What to work on.
When you reach the line that contains "Let num_chunks : Z" in the data below, start reproducing lines exactly, and stop after the line that contains "cbn in Hr. congruence.".

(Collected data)
⟨
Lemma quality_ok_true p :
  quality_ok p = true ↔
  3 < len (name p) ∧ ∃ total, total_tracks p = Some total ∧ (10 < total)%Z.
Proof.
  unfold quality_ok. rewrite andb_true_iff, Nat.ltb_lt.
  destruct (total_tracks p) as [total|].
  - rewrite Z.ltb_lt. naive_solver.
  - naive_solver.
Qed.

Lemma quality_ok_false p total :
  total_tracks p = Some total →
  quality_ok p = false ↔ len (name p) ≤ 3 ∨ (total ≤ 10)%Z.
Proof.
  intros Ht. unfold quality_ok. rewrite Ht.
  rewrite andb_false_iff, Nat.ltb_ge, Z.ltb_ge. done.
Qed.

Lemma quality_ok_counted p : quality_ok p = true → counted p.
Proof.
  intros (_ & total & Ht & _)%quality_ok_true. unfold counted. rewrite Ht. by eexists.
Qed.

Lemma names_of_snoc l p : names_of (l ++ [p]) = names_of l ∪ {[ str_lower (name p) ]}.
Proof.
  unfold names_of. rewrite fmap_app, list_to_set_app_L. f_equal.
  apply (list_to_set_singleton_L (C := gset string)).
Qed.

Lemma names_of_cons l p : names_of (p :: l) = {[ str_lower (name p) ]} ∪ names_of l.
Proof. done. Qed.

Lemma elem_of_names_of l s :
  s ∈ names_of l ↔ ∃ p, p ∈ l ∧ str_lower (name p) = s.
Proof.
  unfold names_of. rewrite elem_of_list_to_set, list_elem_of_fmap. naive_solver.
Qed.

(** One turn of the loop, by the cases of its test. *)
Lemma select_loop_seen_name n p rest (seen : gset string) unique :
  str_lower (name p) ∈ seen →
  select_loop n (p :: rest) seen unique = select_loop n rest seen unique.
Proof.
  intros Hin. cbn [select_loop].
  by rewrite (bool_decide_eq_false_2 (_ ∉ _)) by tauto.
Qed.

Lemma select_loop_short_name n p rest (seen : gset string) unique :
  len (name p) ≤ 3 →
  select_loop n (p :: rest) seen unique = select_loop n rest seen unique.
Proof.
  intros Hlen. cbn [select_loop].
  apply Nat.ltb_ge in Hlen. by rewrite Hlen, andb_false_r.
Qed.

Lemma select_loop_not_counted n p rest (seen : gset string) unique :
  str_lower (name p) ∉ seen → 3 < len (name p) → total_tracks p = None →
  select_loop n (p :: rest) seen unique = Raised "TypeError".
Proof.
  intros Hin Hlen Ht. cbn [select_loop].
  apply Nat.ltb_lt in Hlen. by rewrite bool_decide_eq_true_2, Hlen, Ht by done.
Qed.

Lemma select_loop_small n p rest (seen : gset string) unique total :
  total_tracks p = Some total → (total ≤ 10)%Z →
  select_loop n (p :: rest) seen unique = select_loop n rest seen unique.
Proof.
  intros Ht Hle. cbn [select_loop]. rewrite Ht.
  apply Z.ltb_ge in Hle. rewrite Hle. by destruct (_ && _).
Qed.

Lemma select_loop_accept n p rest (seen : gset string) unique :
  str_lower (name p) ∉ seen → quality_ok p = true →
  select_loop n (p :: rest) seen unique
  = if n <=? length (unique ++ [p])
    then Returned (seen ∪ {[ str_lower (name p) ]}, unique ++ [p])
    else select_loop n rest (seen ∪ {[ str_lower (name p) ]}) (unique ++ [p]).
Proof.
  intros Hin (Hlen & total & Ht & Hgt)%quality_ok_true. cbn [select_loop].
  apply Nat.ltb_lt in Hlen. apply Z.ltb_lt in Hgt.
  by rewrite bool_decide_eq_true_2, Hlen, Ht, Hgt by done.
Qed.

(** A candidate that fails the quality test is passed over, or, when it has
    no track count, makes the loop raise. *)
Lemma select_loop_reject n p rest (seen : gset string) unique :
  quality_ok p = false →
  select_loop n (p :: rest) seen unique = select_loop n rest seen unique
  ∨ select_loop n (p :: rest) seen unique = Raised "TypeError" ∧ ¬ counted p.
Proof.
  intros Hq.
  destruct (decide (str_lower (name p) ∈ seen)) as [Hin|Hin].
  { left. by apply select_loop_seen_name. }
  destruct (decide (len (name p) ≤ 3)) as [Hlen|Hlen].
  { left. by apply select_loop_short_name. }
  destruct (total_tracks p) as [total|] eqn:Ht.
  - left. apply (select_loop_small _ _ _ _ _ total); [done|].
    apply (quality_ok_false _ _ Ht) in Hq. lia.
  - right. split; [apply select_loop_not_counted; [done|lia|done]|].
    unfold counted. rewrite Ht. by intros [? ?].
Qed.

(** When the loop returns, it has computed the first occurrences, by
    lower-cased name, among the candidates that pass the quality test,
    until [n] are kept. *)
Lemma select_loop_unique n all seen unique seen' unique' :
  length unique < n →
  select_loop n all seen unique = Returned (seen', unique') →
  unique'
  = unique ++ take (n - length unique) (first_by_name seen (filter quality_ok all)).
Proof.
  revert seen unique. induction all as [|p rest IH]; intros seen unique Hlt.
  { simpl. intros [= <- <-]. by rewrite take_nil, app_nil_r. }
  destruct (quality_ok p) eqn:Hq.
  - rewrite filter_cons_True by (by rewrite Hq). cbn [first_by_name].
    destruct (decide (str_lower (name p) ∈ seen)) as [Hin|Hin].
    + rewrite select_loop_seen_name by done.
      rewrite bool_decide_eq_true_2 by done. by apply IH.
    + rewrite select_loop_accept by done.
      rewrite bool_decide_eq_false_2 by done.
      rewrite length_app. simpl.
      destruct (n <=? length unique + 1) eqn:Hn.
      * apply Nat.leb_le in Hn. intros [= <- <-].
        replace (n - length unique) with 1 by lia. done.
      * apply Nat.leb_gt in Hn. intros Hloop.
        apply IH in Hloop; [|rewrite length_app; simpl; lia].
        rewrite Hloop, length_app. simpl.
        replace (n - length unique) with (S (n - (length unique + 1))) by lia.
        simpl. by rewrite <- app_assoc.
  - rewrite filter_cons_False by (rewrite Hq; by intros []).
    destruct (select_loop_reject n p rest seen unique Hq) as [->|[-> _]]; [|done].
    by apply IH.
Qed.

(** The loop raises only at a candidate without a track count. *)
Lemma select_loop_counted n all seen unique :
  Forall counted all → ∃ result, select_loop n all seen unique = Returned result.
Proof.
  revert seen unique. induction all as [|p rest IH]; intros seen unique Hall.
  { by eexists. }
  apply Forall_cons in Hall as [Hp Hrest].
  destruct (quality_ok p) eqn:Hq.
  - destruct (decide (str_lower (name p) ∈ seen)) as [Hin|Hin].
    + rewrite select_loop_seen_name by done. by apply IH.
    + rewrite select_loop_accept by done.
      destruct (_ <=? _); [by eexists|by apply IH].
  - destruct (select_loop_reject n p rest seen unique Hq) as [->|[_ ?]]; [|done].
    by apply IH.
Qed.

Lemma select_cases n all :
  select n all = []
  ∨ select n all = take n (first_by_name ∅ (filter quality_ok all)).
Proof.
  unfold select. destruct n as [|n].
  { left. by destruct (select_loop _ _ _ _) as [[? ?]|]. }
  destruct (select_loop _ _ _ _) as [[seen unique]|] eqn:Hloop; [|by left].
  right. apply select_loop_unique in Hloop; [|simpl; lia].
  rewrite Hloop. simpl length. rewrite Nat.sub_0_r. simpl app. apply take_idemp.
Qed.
⟩
⟨
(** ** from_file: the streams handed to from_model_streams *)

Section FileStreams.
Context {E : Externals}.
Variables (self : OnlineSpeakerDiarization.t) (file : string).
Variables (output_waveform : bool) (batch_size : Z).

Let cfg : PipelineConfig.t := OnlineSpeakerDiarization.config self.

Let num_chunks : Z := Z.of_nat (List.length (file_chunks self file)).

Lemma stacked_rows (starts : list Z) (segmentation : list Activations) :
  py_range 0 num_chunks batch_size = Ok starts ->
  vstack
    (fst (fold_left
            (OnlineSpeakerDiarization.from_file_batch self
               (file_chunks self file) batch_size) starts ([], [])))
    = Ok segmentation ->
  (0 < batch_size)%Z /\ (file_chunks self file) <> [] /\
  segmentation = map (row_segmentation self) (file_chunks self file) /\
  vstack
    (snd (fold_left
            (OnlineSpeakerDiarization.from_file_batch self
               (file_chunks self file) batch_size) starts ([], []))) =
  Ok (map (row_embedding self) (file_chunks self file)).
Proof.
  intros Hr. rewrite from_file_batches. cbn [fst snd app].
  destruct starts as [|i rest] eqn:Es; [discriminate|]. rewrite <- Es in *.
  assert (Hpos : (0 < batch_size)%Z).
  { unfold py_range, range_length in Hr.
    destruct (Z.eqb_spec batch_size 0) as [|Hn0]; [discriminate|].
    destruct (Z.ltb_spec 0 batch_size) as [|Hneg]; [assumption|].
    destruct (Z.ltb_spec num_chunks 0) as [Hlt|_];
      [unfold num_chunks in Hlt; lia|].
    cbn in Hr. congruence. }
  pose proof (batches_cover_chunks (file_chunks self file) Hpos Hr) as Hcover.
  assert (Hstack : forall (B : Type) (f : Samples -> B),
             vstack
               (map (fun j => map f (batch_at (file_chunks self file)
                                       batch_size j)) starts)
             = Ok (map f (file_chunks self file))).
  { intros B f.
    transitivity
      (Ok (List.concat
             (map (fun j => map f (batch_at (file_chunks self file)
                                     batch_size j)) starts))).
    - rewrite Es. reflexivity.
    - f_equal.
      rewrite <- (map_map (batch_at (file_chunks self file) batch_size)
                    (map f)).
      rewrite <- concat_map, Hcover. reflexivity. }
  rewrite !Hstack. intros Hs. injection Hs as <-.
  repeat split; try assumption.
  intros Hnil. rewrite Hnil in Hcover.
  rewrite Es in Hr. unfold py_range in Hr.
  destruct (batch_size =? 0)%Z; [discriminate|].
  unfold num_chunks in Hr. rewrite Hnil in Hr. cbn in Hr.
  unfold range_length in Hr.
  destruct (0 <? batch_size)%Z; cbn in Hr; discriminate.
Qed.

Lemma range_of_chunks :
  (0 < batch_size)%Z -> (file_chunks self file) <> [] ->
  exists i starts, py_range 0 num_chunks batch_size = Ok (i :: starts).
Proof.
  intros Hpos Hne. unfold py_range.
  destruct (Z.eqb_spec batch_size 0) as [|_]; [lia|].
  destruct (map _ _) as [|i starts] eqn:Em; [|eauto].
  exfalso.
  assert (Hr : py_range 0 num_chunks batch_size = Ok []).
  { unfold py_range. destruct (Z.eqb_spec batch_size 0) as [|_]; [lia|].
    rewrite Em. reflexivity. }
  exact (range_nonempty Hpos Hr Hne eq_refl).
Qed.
⟩
Exercise answer.
Let num_chunks : Z := Z.of_nat (List.length (file_chunks self file)).

Lemma stacked_rows (starts : list Z) (segmentation : list Activations) :
  py_range 0 num_chunks batch_size = Ok starts ->
  vstack
    (fst (fold_left
            (OnlineSpeakerDiarization.from_file_batch self
               (file_chunks self file) batch_size) starts ([], [])))
    = Ok segmentation ->
  (0 < batch_size)%Z /\ (file_chunks self file) <> [] /\
  segmentation = map (row_segmentation self) (file_chunks self file) /\
  vstack
    (snd (fold_left
            (OnlineSpeakerDiarization.from_file_batch self
               (file_chunks self file) batch_size) starts ([], []))) =
  Ok (map (row_embedding self) (file_chunks self file)).
Proof.
  intros Hr. rewrite from_file_batches. cbn [fst snd app].
  destruct starts as [|i rest] eqn:Es; [discriminate|]. rewrite <- Es in *.
  assert (Hpos : (0 < batch_size)%Z).
  { unfold py_range, range_length in Hr.
    destruct (Z.eqb_spec batch_size 0) as [|Hn0]; [discriminate|].
    destruct (Z.ltb_spec 0 batch_size) as [|Hneg]; [assumption|].
    destruct (Z.ltb_spec num_chunks 0) as [Hlt|_];
      [unfold num_chunks in Hlt; lia|].
    cbn in Hr. congruence. }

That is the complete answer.